All that is wanted is an exact copy of the lines below, starting at the one that contains "intros H. assert" and running to the end.

**** Records for the task ****

(** A strictly ascending list has no cut between two equal elements. *)
Lemma strictly_ascendingb_cut (l : list Z) (k : nat) :
  strictly_ascendingb l = true -> (k < Nat.max (length l) 1)%nat ->
  k = O \/ get l (Z.of_nat k - 1) < get l (Z.of_nat k).
Proof.
  intros H Hk. destruct k as [|k]; [now left|right].
  unfold get. apply strictly_ascendingb_nth; [exact H|lia].
Qed.

Lemma length_rotate (S : list Z) (k : nat) :
  length (rotate S k) = length S.
Proof.
  unfold rotate. rewrite length_app, length_skipn, length_firstn. lia.
Qed.

Lemma In_rotate (S : list Z) (k : nat) (x : Z) :
  In x (rotate S k) <-> In x S.
Proof.
  unfold rotate. rewrite <- (firstn_skipn k S) at 3.
  rewrite !in_app_iff. tauto.
Qed.

Lemma get_rotate_front (S : list Z) (k : nat) (i : Z) :
  0 <= i < Z.of_nat (length S) - Z.of_nat k ->
  get (rotate S k) i = get S (i + Z.of_nat k).
Proof.
  intros H. unfold get, rotate.
  rewrite app_nth1 by (rewrite length_skipn; lia).
  rewrite nth_skipn. f_equal. lia.
Qed.

Lemma get_rotate_back (S : list Z) (k : nat) (i : Z) :
  (k <= length S)%nat ->
  Z.of_nat (length S) - Z.of_nat k <= i < Z.of_nat (length S) ->
  get (rotate S k) i = get S (i - (Z.of_nat (length S) - Z.of_nat k)).
Proof.
  intros Hk H. unfold get, rotate.
  rewrite app_nth2 by (rewrite length_skipn; lia).
  rewrite length_skipn, nth_firstn.
  destruct (Nat.ltb_spec (Z.to_nat i - (length S - k)) k); [|lia].
  f_equal. lia.
Qed.

(** [rotate S k [i] = S[(i + k) mod n]]. *)
Lemma get_rotate (S : list Z) (k : nat) (i : Z) :
  (k <= length S)%nat -> in_range S i ->
  get (rotate S k) i = get S ((i + Z.of_nat k) mod Z.of_nat (length S)).
Proof.
  unfold in_range. intros Hk Hi.
  destruct (Z.lt_ge_cases i (Z.of_nat (length S) - Z.of_nat k)) as [L|L].
  - rewrite get_rotate_front by lia. f_equal.
    symmetry. apply Z.mod_small. lia.
  - rewrite get_rotate_back by lia. f_equal.
    apply Zmod_unique with (q := 1); lia.
Qed.

(** An ascending list cut where two neighbours differ is sorted around
    the cut once rotated. *)
Lemma rotate_cut_sorted (S : list Z) (k : nat) :
  ascendingb S = true -> (k <= length S)%nat ->
  (k = O \/ get S (Z.of_nat k - 1) < get S (Z.of_nat k)) ->
  cut_sorted (rotate S k) (Z.of_nat (length S) - Z.of_nat k).
Proof.
  intros Ha Hk Hcut. unfold cut_sorted. cbv zeta. rewrite length_rotate.
  split; [lia|]. split; [|split].
  - intros i j Hij Hj. rewrite !get_rotate_front by lia.
    apply ascendingb_get; [exact Ha|lia|lia].
  - intros i j Hij Hj. rewrite !get_rotate_back by lia.
    apply ascendingb_get; [exact Ha|lia|lia].
  - intros i j Hi Hj.
    rewrite (get_rotate_front S k i) by lia.
    rewrite (get_rotate_back S k j) by lia.
    destruct Hcut as [->|Hcut]; [lia|].
    assert (get S (j - (Z.of_nat (length S) - Z.of_nat k))
            <= get S (Z.of_nat k - 1))
      by (apply ascendingb_get; [exact Ha|lia|lia]).
    assert (get S (Z.of_nat k) <= get S (i + Z.of_nat k)).
    { destruct (Z.eq_dec (Z.of_nat k) (Z.of_nat (length S))) as [E|E]; [lia|].
      apply ascendingb_get; [exact Ha|lia|lia]. }
    lia.
Qed.

(** The search on a list sorted around a cut finds every target it holds. *)
Lemma circ_bs_cut_sorted (l : list Z) (c t : Z) :
  cut_sorted l c -> In t l ->
  exists j, circ_bs l t = Done j /\ j <> absent /\
            in_range l j /\ get l j = t.
Proof.
  intros Hcut Hin. rewrite circ_bs_steps.
  destruct (In_get l t Hin) as (j & Hj & Hjt). unfold in_range in Hj.
  assert (Hn : (Z.of_nat (length l) =? 0) = false) by (apply Z.eqb_neq; lia).
  assert (Hinit : init l = mkState 0 (Z.of_nat (length l) - 1) (-1) false)
    by (unfold init; cbv zeta; now rewrite Hn).
  destruct (steps_finds l c t Hcut (length l) (init l)) as (F & R & G).
  - apply init_in_list.
  - now rewrite Hinit.
  - rewrite Hinit. unfold width. cbn. lia.
  - exists j. rewrite Hinit. cbn. split; [lia|exact Hjt].
  - eexists. split; [reflexivity|]. repeat split; try apply R; auto.
    unfold absent, in_range in *. lia.
Qed.

(** On any list, a target that is not in it is not found. *)
Lemma circ_bs_result (l : list Z) (t : Z) :
  exists r, circ_bs l t = Done r /\
            (r = absent \/ (in_range l r /\ get l r = t)).
Proof.
  rewrite circ_bs_steps. eexists. split; [reflexivity|].
  apply (steps_pos_ok l t (length l) (init l)).
  - apply init_in_list.
  - apply init_pos_ok.
Qed.

Lemma circ_bs_not_In (l : list Z) (t : Z) :
  ~ In t l -> circ_bs l t = Done absent.
Proof.
  intros Hn. destruct (circ_bs_result l t) as (r & E & [->|[R G]]);
    [exact E|].
  exfalso. apply Hn. rewrite <- G. now apply get_In.
Qed.

(** ** More fuel changes nothing *)

Lemma while_S (fuel : nat) (l : list Z) (t : Z) (s : state) :
  while (S fuel) l t s =
  if cond s
  then _ <- tick ;; s' <- body l t s ;; while fuel l t s'
  else ret s.
Proof. reflexivity. Qed.

Lemma while_more_fuel (l : list Z) (t : Z) :
  forall (fuel : nat) (s : state) tr s',
    while fuel l t s = (tr, Done s') ->
    while (S fuel) l t s = (tr, Done s').
Proof.
  induction fuel as [|fuel IH]; intros s tr s' H.
  - rewrite while_S. cbn in H. destruct (cond s); [discriminate|exact H].
  - rewrite while_S in H. rewrite while_S.
    destruct (cond s); [|exact H].
    unfold tick in *. cbn [bind] in *.
    destruct (body l t s) as [tr1 [s1| |]]; cbn [bind] in *;
      try discriminate.
    destruct (while fuel l t s1) as [tr2 r2] eqn:E.
    destruct r2 as [s2| |]; try discriminate.
    rewrite (IH _ _ _ E). exact H.
Qed.

Lemma circ_bs_fuel (l : list Z) (t : Z) (fuel : nat) :
  (length l <= fuel)%nat -> circ_bs_run fuel l t = circ_bs_trace l t.
Proof.
  intros H. unfold circ_bs_trace.
  destruct (circ_bs_trace_steps l t) as (tr & E & _).
  unfold circ_bs_trace in E. rewrite E.
  induction H as [|m Hm IH]; [exact E|].
  unfold circ_bs_run in *.
  destruct (while m l t (init l)) as [tr1 [s1| |]] eqn:W;
    cbn in IH; try discriminate.
  now rewrite (while_more_fuel _ _ _ _ _ _ W).
Qed.

(** ** Invariants at the head of the loop *)

Lemma loop_head_in_list (l : list Z) (t : Z) (s : state) :
  loop_head l t s -> in_list l s /\ pos_ok l t s.
Proof.
  induction 1 as [|s tr s' Hs [IHi IHp] Hc Hb].
  - split; [apply init_in_list|apply init_pos_ok].
  - pose proof Hc as Hc'. apply cond_true in Hc'.
    destruct (body_next l t s IHi (proj2 Hc')) as (tr' & Hb' & _).
    rewrite Hb' in Hb. injection Hb as _ <-.
    split; [|now apply next_pos_ok].
    destruct (next_window l t s IHi Hc)
      as [(F & P & R & G)|(F & P & I & _)]; [|exact I].
    destruct (next_cases l t s) as [[E Hn]|[E [Hn | Hn]]];
      rewrite Hn in *; cbn in F; try congruence.
    unfold in_list in *. cbn. tauto.
Qed.

Lemma loop_head_holds_target (l : list Z) (c t : Z) (s : state) :
  cut_sorted l c -> In t l -> loop_head l t s ->
  found s = false -> holds_target l t s.
Proof.
  intros Hcut Hin. induction 1 as [|s tr s' Hs IH Hc Hb]; intros Hf.
  - destruct (In_get l t Hin) as (j & Hj & Hjt). unfold in_range in Hj.
    exists j. unfold init in *. cbv zeta in *.
    destruct (Z.of_nat (length l) =? 0); cbn in *; [discriminate|].
    split; [lia|exact Hjt].
  - pose proof Hc as Hc'. apply cond_true in Hc'. destruct Hc' as [Hfs Hle].
    destruct (loop_head_in_list l t s Hs) as [Hi _].
    destruct (body_next l t s Hi Hle) as (tr' & Hb' & _).
    rewrite Hb' in Hb. injection Hb as _ <-.
    destruct (next_holds_target l c t s Hcut Hi Hfs (IH Hfs)) as [F|H];
      [congruence|exact H].
Qed.

(** ** Plain ascending lists and standard binary search *)

Lemma ascendingb_cut_sorted (l : list Z) :
  ascendingb l = true -> cut_sorted l 0.
Proof.
  intros H. unfold cut_sorted. cbv zeta. repeat split; try lia.
  intros i j Hij Hj. now apply ascendingb_get.
Qed.

Lemma bs_next_inv (l : list Z) (t : Z) (s : state) :
  in_list l s /\ pos_ok l t s -> cond s = true ->
  in_list l (bs_next l t s) /\ pos_ok l t (bs_next l t s).
Proof.
  intros [[Hl Hu] [P1 P2]] Hc. apply cond_true in Hc. destruct Hc as [Hf Hle].
  pose proof (mid_bounds _ _ Hle) as Hm.
  unfold bs_next, in_list, pos_ok, in_range.
  destruct (Z.eqb_spec (get l ((upper s + lower s) / 2)) t) as [E|E].
  - cbn. split; [lia|]. split; [congruence|]. right. split; [lia|exact E].
  - destruct (t <? get l ((upper s + lower s) / 2)); cbn;
      (split; [lia|]); split; auto.
Qed.

Lemma bs_steps_inv (l : list Z) (t : Z) :
  forall (fuel : nat) (s : state),
    in_list l s /\ pos_ok l t s ->
    in_list l (bs_steps fuel l t s) /\ pos_ok l t (bs_steps fuel l t s).
Proof.
  induction fuel as [|fuel IH]; intros s H; cbn [bs_steps].
  - now destruct (cond s).
  - destruct (cond s) eqn:Hc; [|exact H]. apply IH. now apply bs_next_inv.
Qed.

Lemma binary_search_not_In (l : list Z) (t : Z) :
  ~ In t l -> binary_search l t = absent.
Proof.
  intros Hn. unfold binary_search.
  destruct (bs_steps_inv l t (length l) (init l)) as [_ [_ [E|[R G]]]].
  - split; [apply init_in_list|apply init_pos_ok].
  - exact E.
  - exfalso. apply Hn. rewrite <- G. now apply get_In.
Qed.

(** While the window of an ascending list holds the target, the search
    moves as standard binary search does. *)
Lemma next_bs_next (l : list Z) (t : Z) (s : state) :
  ascendingb l = true -> in_list l s -> holds_target l t s ->
  next l t s = bs_next l t s.
Proof.
  intros Ha [Hl Hu] (j & Hj & Hjt).
  assert (Hle : lower s <= upper s) by lia.
  pose proof (mid_bounds _ _ Hle) as Hm.
  unfold next, bs_next.
  set (mid := (upper s + lower s) / 2) in *.
  destruct (Z.eqb_spec (get l mid) t) as [E|E]; [reflexivity|].
  pose proof (ascendingb_get l (lower s) j Ha ltac:(lia) ltac:(lia)) as Plj.
  pose proof (ascendingb_get l j (upper s) Ha ltac:(lia) ltac:(lia)) as Pju.
  rewrite Z.geb_leb, !Z.gtb_ltb.
  destruct (Z.leb_spec (get l (lower s)) t); [|lia].
  destruct (Z.ltb_spec t (get l mid)); [reflexivity|].
  destruct (Z.ltb_spec (get l mid) t); [|lia].
  destruct (Z.leb_spec t (get l (upper s))); [reflexivity|lia].
Qed.

Lemma bs_steps_found (l : list Z) (t : Z) (fuel : nat) (s : state) :
  found s = true -> bs_steps fuel l t s = s.
Proof.
  intros H. assert (cond s = false) as Hc by (apply cond_false; now left).
  destruct fuel; cbn; now rewrite Hc.
Qed.

Lemma steps_bs_steps (l : list Z) (t : Z) :
  ascendingb l = true ->
  forall (fuel : nat) (s : state),
    in_list l s -> found s = false -> holds_target l t s ->
    steps fuel l t s = bs_steps fuel l t s.
Proof.
  intros Ha. pose proof (ascendingb_cut_sorted l Ha) as Hcut.
  induction fuel as [|fuel IH]; intros s Hin Hf Hh; [reflexivity|].
  cbn [steps bs_steps].
  destruct (cond s) eqn:Hc; [|reflexivity].
  rewrite <- (next_bs_next l t s Ha Hin Hh).
  destruct (next_window l t s Hin Hc)
    as [(F & P & R & G)|(F & P & I & _)].
  - now rewrite steps_found, bs_steps_found.
  - destruct (next_holds_target l 0 t s Hcut Hin Hf Hh) as [F'|Hh'];
      [congruence|].
    now apply IH.
Qed.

****

§ **Task answer**:
  intros H. assert (cond s = false) as Hc by (apply cond_false; now left).
  destruct fuel; cbn; now rewrite Hc.
Qed.

Lemma steps_bs_steps (l : list Z) (t : Z) :
  ascendingb l = true ->
  forall (fuel : nat) (s : state),
    in_list l s -> found s = false -> holds_target l t s ->
    steps fuel l t s = bs_steps fuel l t s.
Proof.
  intros Ha. pose proof (ascendingb_cut_sorted l Ha) as Hcut.
  induction fuel as [|fuel IH]; intros s Hin Hf Hh; [reflexivity|].
  cbn [steps bs_steps].
  destruct (cond s) eqn:Hc; [|reflexivity].
  rewrite <- (next_bs_next l t s Ha Hin Hh).
  destruct (next_window l t s Hin Hc)
    as [(F & P & R & G)|(F & P & I & _)].
  - now rewrite steps_found, bs_steps_found.
  - destruct (next_holds_target l 0 t s Hcut Hin Hf Hh) as [F'|Hh'];
      [congruence|].
    now apply IH.
Qed.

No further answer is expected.